▶ **Saved entries**
----------

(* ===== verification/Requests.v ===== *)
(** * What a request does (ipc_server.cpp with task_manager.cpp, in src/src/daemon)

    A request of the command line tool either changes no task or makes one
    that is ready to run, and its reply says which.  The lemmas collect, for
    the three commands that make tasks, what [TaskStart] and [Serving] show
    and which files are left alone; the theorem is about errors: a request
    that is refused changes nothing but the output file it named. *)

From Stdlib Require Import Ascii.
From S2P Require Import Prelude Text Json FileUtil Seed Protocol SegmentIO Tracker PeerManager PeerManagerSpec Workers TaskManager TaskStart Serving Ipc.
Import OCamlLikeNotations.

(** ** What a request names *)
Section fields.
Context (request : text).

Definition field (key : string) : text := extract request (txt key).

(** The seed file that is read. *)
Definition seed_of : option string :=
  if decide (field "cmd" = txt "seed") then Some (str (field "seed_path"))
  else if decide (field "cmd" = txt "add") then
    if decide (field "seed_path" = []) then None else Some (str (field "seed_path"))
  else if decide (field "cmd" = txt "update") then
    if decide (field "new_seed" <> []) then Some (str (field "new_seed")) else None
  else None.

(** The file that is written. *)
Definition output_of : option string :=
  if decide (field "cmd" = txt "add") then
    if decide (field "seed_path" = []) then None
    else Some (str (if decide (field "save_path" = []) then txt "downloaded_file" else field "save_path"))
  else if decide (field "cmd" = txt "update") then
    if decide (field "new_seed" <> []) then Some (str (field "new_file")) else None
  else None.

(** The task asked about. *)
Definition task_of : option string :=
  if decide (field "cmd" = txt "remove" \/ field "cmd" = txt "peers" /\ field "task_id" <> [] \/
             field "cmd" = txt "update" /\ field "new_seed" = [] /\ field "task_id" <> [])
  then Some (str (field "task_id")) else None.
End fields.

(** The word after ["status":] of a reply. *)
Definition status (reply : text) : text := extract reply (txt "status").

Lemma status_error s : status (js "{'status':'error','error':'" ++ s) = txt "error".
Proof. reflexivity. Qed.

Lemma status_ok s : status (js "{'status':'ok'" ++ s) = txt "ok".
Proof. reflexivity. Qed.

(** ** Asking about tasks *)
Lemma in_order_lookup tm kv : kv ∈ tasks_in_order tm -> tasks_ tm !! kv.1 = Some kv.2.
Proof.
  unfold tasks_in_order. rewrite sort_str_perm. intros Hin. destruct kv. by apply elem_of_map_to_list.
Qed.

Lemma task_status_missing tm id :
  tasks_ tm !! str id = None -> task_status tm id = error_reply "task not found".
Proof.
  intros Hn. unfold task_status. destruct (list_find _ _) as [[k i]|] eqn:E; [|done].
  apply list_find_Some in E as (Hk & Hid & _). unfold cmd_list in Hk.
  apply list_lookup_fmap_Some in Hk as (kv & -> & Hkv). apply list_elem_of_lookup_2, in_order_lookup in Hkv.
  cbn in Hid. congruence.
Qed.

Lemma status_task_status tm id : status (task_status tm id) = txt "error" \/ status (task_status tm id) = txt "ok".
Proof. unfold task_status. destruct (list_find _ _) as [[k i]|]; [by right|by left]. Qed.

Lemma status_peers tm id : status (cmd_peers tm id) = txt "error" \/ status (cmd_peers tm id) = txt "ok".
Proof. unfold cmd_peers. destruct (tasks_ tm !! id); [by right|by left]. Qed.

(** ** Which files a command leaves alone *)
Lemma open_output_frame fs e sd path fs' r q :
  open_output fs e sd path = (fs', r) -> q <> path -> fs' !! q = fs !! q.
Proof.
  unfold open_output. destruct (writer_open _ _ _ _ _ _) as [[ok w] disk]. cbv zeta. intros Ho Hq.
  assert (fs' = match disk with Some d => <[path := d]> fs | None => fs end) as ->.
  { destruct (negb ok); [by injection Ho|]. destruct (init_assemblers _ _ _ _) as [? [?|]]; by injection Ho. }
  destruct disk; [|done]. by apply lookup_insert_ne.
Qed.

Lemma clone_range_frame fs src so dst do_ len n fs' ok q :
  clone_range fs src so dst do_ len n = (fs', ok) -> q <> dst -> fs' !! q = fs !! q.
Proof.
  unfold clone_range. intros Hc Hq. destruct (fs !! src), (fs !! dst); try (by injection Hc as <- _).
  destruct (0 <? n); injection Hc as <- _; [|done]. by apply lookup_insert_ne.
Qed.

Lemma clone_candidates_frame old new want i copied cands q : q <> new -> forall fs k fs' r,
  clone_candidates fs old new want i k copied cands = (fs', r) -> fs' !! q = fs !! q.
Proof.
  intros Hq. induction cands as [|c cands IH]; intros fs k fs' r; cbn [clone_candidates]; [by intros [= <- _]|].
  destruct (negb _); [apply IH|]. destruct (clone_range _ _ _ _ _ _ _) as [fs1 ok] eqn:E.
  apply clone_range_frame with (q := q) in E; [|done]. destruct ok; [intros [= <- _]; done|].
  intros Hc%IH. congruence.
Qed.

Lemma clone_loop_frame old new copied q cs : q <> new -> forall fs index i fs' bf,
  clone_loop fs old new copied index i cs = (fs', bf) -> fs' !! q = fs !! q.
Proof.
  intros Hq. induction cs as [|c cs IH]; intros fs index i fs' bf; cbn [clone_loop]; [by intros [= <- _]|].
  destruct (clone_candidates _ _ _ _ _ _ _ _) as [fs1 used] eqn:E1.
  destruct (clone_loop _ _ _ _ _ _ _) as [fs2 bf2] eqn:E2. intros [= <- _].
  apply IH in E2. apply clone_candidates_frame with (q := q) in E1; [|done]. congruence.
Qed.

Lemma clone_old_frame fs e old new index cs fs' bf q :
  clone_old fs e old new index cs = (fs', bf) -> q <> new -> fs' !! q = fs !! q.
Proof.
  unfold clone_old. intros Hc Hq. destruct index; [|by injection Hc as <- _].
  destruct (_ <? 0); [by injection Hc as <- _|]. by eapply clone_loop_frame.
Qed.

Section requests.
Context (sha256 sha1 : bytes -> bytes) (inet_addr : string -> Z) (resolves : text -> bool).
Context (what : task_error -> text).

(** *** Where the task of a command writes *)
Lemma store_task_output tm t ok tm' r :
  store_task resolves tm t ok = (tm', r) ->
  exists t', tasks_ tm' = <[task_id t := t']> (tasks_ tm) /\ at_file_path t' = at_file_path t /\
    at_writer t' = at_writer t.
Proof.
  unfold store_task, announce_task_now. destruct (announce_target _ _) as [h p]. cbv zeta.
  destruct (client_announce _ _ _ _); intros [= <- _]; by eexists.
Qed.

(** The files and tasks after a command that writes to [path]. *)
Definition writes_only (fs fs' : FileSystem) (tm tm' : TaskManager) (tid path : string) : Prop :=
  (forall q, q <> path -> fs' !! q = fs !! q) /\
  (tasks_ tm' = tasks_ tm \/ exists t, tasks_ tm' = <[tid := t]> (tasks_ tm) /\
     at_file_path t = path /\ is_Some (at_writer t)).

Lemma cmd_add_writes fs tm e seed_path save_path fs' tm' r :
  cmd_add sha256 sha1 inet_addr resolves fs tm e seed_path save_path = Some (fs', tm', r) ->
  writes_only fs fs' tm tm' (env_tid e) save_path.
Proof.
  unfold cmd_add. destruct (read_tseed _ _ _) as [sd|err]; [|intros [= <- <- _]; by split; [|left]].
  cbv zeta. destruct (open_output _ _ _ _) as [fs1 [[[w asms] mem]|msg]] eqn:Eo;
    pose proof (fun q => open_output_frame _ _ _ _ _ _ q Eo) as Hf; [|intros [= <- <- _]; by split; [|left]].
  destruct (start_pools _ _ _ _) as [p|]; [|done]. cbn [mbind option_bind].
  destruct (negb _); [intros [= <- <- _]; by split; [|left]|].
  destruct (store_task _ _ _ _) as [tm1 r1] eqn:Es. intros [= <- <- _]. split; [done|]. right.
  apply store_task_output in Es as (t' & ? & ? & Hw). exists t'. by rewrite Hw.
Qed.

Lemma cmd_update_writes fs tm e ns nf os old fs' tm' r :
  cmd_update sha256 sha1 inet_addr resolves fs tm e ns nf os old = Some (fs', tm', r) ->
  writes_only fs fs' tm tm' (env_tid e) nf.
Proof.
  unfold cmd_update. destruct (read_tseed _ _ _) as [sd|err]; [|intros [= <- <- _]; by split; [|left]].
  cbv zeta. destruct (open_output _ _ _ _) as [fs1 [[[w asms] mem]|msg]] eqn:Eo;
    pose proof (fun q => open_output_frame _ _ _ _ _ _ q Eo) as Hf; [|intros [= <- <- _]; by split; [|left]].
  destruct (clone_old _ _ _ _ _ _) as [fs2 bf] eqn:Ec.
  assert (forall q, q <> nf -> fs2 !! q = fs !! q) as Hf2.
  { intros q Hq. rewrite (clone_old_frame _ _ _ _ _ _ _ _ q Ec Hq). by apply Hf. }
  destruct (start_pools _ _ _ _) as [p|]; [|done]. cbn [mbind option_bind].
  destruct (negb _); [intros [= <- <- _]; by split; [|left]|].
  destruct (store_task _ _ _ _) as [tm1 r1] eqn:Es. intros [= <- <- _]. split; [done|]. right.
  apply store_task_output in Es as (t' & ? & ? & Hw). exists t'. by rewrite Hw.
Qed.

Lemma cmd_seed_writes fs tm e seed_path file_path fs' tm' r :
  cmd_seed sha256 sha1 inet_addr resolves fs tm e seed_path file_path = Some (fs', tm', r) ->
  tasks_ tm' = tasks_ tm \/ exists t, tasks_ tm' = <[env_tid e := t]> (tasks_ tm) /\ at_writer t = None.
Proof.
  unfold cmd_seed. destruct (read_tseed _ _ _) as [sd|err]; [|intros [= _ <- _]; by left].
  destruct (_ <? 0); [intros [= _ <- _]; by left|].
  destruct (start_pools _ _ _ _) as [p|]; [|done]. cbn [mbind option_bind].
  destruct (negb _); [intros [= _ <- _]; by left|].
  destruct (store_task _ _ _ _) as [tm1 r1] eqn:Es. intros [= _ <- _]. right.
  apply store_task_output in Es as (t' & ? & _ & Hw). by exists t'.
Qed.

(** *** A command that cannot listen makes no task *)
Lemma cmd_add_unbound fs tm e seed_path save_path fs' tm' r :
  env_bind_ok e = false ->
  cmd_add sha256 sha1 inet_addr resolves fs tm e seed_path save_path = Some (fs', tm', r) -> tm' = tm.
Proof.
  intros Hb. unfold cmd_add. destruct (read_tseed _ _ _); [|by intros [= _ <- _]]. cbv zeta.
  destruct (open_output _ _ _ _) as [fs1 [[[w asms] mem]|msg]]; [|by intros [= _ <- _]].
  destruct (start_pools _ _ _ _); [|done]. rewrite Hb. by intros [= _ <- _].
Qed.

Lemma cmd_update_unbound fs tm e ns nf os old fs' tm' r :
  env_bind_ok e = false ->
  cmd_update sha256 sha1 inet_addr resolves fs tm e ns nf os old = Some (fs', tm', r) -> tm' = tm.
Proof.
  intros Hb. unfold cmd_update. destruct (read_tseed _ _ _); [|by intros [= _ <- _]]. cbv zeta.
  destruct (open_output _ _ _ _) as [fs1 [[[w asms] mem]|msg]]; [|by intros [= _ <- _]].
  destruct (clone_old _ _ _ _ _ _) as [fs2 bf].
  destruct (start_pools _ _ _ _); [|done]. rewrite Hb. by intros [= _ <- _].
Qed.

----------

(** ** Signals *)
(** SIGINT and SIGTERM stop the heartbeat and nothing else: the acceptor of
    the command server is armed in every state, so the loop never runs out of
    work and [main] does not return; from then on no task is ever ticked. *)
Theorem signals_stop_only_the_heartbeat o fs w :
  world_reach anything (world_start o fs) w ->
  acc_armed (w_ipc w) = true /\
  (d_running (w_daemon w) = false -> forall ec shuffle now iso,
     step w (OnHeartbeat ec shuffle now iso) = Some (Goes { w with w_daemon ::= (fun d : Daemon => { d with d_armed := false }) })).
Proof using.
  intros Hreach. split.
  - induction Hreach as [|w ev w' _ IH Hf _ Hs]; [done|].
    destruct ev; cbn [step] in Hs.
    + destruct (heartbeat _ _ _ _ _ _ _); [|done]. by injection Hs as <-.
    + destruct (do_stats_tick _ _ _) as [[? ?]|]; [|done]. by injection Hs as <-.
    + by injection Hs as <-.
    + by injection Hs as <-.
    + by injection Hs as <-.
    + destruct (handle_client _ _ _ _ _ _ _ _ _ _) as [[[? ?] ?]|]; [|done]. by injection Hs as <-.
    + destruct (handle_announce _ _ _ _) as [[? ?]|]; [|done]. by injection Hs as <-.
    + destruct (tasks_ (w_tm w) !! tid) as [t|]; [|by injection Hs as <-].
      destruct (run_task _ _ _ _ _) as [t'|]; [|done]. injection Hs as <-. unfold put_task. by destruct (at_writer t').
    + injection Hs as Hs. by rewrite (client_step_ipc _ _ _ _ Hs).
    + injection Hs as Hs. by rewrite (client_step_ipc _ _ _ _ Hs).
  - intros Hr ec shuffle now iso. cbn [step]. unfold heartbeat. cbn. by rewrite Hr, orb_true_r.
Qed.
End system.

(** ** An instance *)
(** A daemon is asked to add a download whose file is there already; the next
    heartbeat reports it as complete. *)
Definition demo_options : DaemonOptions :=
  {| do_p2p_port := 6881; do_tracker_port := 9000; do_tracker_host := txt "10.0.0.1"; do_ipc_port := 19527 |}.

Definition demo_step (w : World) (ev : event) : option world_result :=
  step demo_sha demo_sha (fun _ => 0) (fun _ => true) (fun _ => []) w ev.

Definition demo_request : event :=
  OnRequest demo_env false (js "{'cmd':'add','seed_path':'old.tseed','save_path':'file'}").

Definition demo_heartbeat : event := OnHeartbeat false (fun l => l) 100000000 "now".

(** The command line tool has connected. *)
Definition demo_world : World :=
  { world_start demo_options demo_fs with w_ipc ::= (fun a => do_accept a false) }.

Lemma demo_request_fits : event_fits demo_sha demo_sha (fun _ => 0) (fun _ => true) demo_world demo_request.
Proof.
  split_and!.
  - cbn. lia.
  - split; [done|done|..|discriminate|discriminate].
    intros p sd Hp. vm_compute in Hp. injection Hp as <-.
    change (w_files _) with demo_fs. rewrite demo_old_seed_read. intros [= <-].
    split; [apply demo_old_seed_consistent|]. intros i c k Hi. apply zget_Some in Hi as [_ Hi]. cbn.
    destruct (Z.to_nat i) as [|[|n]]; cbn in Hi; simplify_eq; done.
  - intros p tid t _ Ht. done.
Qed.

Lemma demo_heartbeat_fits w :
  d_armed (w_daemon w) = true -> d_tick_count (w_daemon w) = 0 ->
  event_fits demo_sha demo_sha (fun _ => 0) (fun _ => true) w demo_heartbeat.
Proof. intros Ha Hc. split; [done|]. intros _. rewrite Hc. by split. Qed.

----------

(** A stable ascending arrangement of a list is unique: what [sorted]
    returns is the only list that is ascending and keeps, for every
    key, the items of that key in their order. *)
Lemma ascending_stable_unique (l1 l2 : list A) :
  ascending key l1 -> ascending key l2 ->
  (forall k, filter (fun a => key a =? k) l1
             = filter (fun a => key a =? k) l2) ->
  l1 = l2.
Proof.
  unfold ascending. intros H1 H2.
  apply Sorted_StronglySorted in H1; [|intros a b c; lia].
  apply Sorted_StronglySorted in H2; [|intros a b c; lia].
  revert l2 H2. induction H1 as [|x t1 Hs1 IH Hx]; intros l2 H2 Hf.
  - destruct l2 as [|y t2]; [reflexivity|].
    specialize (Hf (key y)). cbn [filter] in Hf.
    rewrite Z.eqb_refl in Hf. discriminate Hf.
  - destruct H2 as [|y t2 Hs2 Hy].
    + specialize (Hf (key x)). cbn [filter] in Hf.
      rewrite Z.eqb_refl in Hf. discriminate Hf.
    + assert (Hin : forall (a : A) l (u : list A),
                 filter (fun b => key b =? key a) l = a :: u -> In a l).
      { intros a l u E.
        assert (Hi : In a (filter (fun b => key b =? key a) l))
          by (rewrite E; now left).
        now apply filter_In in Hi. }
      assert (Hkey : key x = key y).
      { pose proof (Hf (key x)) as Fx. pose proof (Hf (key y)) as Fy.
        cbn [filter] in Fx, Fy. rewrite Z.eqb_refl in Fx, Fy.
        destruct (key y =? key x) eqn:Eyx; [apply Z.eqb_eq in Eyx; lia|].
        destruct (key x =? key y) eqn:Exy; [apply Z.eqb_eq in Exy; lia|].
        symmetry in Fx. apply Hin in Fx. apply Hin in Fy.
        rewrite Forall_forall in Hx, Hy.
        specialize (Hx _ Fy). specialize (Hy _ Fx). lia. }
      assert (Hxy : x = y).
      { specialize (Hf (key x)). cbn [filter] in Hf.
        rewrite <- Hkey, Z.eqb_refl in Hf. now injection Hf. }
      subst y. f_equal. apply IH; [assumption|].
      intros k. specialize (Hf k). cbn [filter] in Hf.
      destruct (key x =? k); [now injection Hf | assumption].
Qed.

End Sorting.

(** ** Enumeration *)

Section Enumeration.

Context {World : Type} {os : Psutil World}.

----------

▶ **WHAT YOU SHOULD DO**
Supply only the count of lines above holding "extract".

▶ **REPLY TO THE EXERCISE**
2